Through reading this book, you will not only build a solid foundation of the fundamentals of quantum computing, but you will also become familiar with a wide variety of modern quantum algorithms. Moreover, this book will give you the programming skills that will enable you to start applying quantum methods to solve practical problems right away.

 

What You Will Learn:

  • Review the basics of quantum computing
  • Gain a solid understanding of modern quantum algorithms
  • Understand how to formulate optimization problems with QUBO
  • Solve optimization problems with quantum annealing, QAOA, GAS, and VQE
  • Find out how to create quantum machine learning models
  • Explore how quantum support vector machines and quantum neural networks work using Qiskit and PennyLane
  • Discover how to implement hybrid architectures using Qiskit and PennyLane and its PyTorch interface

 

Who this book is for:

This book is for professionals from a wide variety of backgrounds, including computer scientists and programmers, engineers, physicists, chemists, and mathematicians. Basic knowledge of linear algebra and some programming skills (for instance, in Python) are assumed, although all mathematical prerequisites will be covered in the appendices.

商品描述(中文翻譯)

這本全面指南將帶領您使用完整解釋的演算法和現成的範例,與量子模擬器和實際量子電腦一起工作。

主要特點:
- 在具有最少數學先備知識的情況下,深入了解量子演算法和優化原則。
- 學習在模擬器和實際量子電腦上實現演算法的過程。
- 使用實際方法的實際範例解決現實世界的問題。

書籍描述:
本書深入介紹了現代量子演算法,可用於解決現實世界的問題。您將以實踐為基礎的方法介紹量子計算,並具有最少的先備知識。

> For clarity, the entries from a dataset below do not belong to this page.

Lemma durationErrors_nil (sorted : list TimelineEvent) :
  durationErrors sorted = [] <->
  forall e, In e sorted -> ev_startTime e < ev_endTime e.
Proof.
  split.
  - intros Hnil e He.
    destruct (Rlt_dec (ev_startTime e) (ev_endTime e)) as [Hlt | Hge];
      [exact Hlt|].
    exfalso.
    assert (Hin : In (nonPositiveEntry e) (durationErrors sorted)).
    { apply durationErrors_in. exists e.
      split; [exact He|]. split; [lra | reflexivity]. }
    rewrite Hnil in Hin. exact Hin.
  - intros Hall. destruct (durationErrors sorted) as [|err errs] eqn:Hd;
      [reflexivity|].
    exfalso.
    assert (Hin : In err (durationErrors sorted))
      by (rewrite Hd; left; reflexivity).
    apply durationErrors_in in Hin. destruct Hin as (e & He & Hle & _).
    specialize (Hall e He). lra.
Qed.

Lemma neighbourErrors_nil (prev curr : TimelineEvent) :
  neighbourErrors prev curr = [] <->
  ev_endTime prev - ev_startTime curr <= OVERLAP_TOLERANCE_MS /\
  ev_startTime curr - ev_endTime prev <= GAP_WARNING_THRESHOLD_MS.
Proof.
  unfold neighbourErrors.
  destruct Rgt_dec as [Ho | Ho]; destruct Rgt_dec as [Hg | Hg]; simpl;
    split; intros H; try discriminate; try reflexivity; try lra.
Qed.

Lemma neighbourLoop_nil (rest : list TimelineEvent) :
  forall prev, neighbourLoop prev rest = [] <-> wellSpaced (prev :: rest).
Proof.
  induction rest as [|curr rest IH]; intros prev; simpl.
  - split; [|reflexivity]. intros _ i a b _ Hb.
    destruct i; discriminate.
  - split.
    + intros Hnil. apply app_eq_nil in Hnil. destruct Hnil as [Hpair Hrest].
      apply neighbourErrors_nil in Hpair. apply IH in Hrest.
      intros i a b Ha Hb. destruct i as [|i].
      * simpl in Ha, Hb. injection Ha as <-. injection Hb as <-. exact Hpair.
      * simpl in Ha, Hb. apply (Hrest i a b); assumption.
    + intros Hws.
      assert (Hpair : neighbourErrors prev curr = []).
      { apply neighbourErrors_nil. apply (Hws 0%nat prev curr); reflexivity. }
      assert (Hrest : neighbourLoop curr rest = []).
      { apply IH. intros i a b Ha Hb. apply (Hws (S i) a b); assumption. }
      rewrite Hpair, Hrest. reflexivity.
Qed.

Lemma wellSpaced_short (events : list TimelineEvent) :
  (List.length events <= 1)%nat -> wellSpaced events.
Proof.
  intros Hlen i a b Ha Hb.
  assert (S i < List.length events)%nat
    by (apply nth_error_Some; rewrite Hb; discriminate).
  lia.
Qed.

您將了解許多演算法、工具和方法,以QUBO和Ising形式建模優化問題,並學習如何使用量子退火、QAOA、Grover自適應搜索(GAS)和VQE解決優化問題。本書還向您展示如何訓練量子機器學習模型,例如量子支持向量機、量子神經網絡和量子生成對抗網絡。本書以直觀的方式幫助您學習量子演算法,並通過可在量子模擬器和實際量子電腦上運行的程式碼進行示範。您還將學習如何使用IBM的Qiskit、Xanadu的PennyLane和D-Wave的Leap等編程框架。

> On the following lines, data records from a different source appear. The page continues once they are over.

Lemma plot_smith_charts_ok networks :
  networks <> [] ->
  let n := Z.of_nat (List.length networks) in
  plot_smith_charts networks
  = Ok {| n_rows := (n - 1) / Z.min 3 n + 1;
          n_cols := Z.min 3 n;
          charts := map (fun p => ((Z.of_nat (fst p) + 1)%Z,
                                   s_flat (snd p) P1 P1))
                      (enumerate 0 networks) |}.
Proof.
  intros Hne n.
  assert (Hn : (1 <= n)%Z).
  { subst n. destruct networks; [contradiction | simpl; lia]. }
  destruct (grid_bounds n Hn) as [Hc Hgrid].
  unfold plot_smith_charts, floordiv. fold n.
  replace (Z.min 3 n =? 0)%Z with false by (symmetry; apply Z.eqb_neq; lia).
  simpl bind.
  rewrite (for_enumerate_upto _
             (fun i ntwk => ((Z.of_nat i + 1)%Z, s_flat ntwk P1 P1))
             (List.length networks)).
  - reflexivity.
  - intros i x Hi. unfold subplot.
    replace ((1 <=? Z.of_nat i + 1)
             && (Z.of_nat i + 1 <=? ((n - 1) / Z.min 3 n + 1) * Z.min 3 n))%Z
      with true; [reflexivity |].
    symmetry. apply andb_true_iff. split; apply Z.leb_le; subst n; lia.
  - simpl. lia.
Qed.

(** X11.  [plot_smith_charts] cannot lay out an empty list: the number of
    columns is then 0 and the division of line 79 raises
    ZeroDivisionError.  For any other list it succeeds: the grid has
    between one and three columns, has room for every antenna and no spare
    row, and holds one chart per network, in list order, at the subplot
    positions 1, 2, 3 and so on, each inside the grid. *)
Theorem plot_smith_charts_grid :
  forall networks : list Network,
    let n := Z.of_nat (List.length networks) in
    match networks with
    | [] => plot_smith_charts networks = Raise ZeroDivisionError
    | _ :: _ =>
        exists fig,
          plot_smith_charts networks = Ok fig /\
          (1 <= n_cols fig <= 3)%Z /\
          ((n_rows fig - 1) * n_cols fig < n <= n_rows fig * n_cols fig)%Z /\
          map fst (charts fig)
          = map (fun i => (Z.of_nat i + 1)%Z) (seq 0 (List.length networks)) /\
          map snd (charts fig) = map (fun ntwk => s_flat ntwk P1 P1) networks
    end.
Proof.
  intros networks n. destruct networks as [| ntwk rest].
  - reflexivity.
  - assert (Hn : (1 <= n)%Z) by (subst n; simpl List.length; lia).
    remember (ntwk :: rest) as networks eqn:E.
    assert (Hne : networks <> []) by (rewrite E; discriminate).
    destruct (grid_bounds n Hn) as [Hc Hgrid].
    eexists. split; [now apply plot_smith_charts_ok |]. simpl.
    fold n. split; [exact Hc |]. split; [exact Hgrid |]. split.
    + rewrite map_map. simpl.
      rewrite <- (enumerate_indices networks 0), map_map. reflexivity.
    + rewrite map_map. simpl.
      rewrite <- (enumerate_items networks 0) at 2.
      now rewrite map_map.
Qed.

Lemma plot_s_parameters_multi_ok networks :
  Forall Skrf.well_formed networks ->
  plot_s_parameters_multi networks
  = Ok {| ax1 := map (fun p => magnitude_line (fst p) (snd p))
                   (enumerate 0 networks);
          ax2 := map (fun p => phase_line (fst p) (snd p))
                   (enumerate 0 networks) |}.
Proof.
  intros Hall. unfold plot_s_parameters_multi.
  rewrite (for_enumerate_ok _ magnitude_line Skrf.well_formed)
    by (auto using magnitude_plot).
  rewrite (for_enumerate_ok _ phase_line Skrf.well_formed)
    by (auto using phase_plot).
  reflexivity.
Qed.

通過閱讀本書,您不僅將建立堅實的量子計算基礎,還將熟悉各種現代量子演算法。此外,本書還將提供使您能夠立即應用量子方法解決實際問題的編程技能。

您將學到:
- 複習量子計算的基礎知識。
- 獲得對現代量子演算法的深入理解。
- 了解如何使用QUBO公式制定優化問題。
- 使用量子退火、QAOA、GAS和VQE解決優化問題。
- 了解如何創建量子機器學習模型。
- 使用Qiskit和PennyLane瞭解量子支持向量機和量子神經網絡的工作原理。
- 發現如何使用Qiskit和PennyLane以及其PyTorch接口實現混合架構。

本書適合的讀者:
本書適合各種背景的專業人士,包括計算機科學家和程序員、工程師、物理學家、化學家和數學家。假設具備線性代數的基本知識和一些編程技能(例如Python),但附錄中將涵蓋所有數學先備知識。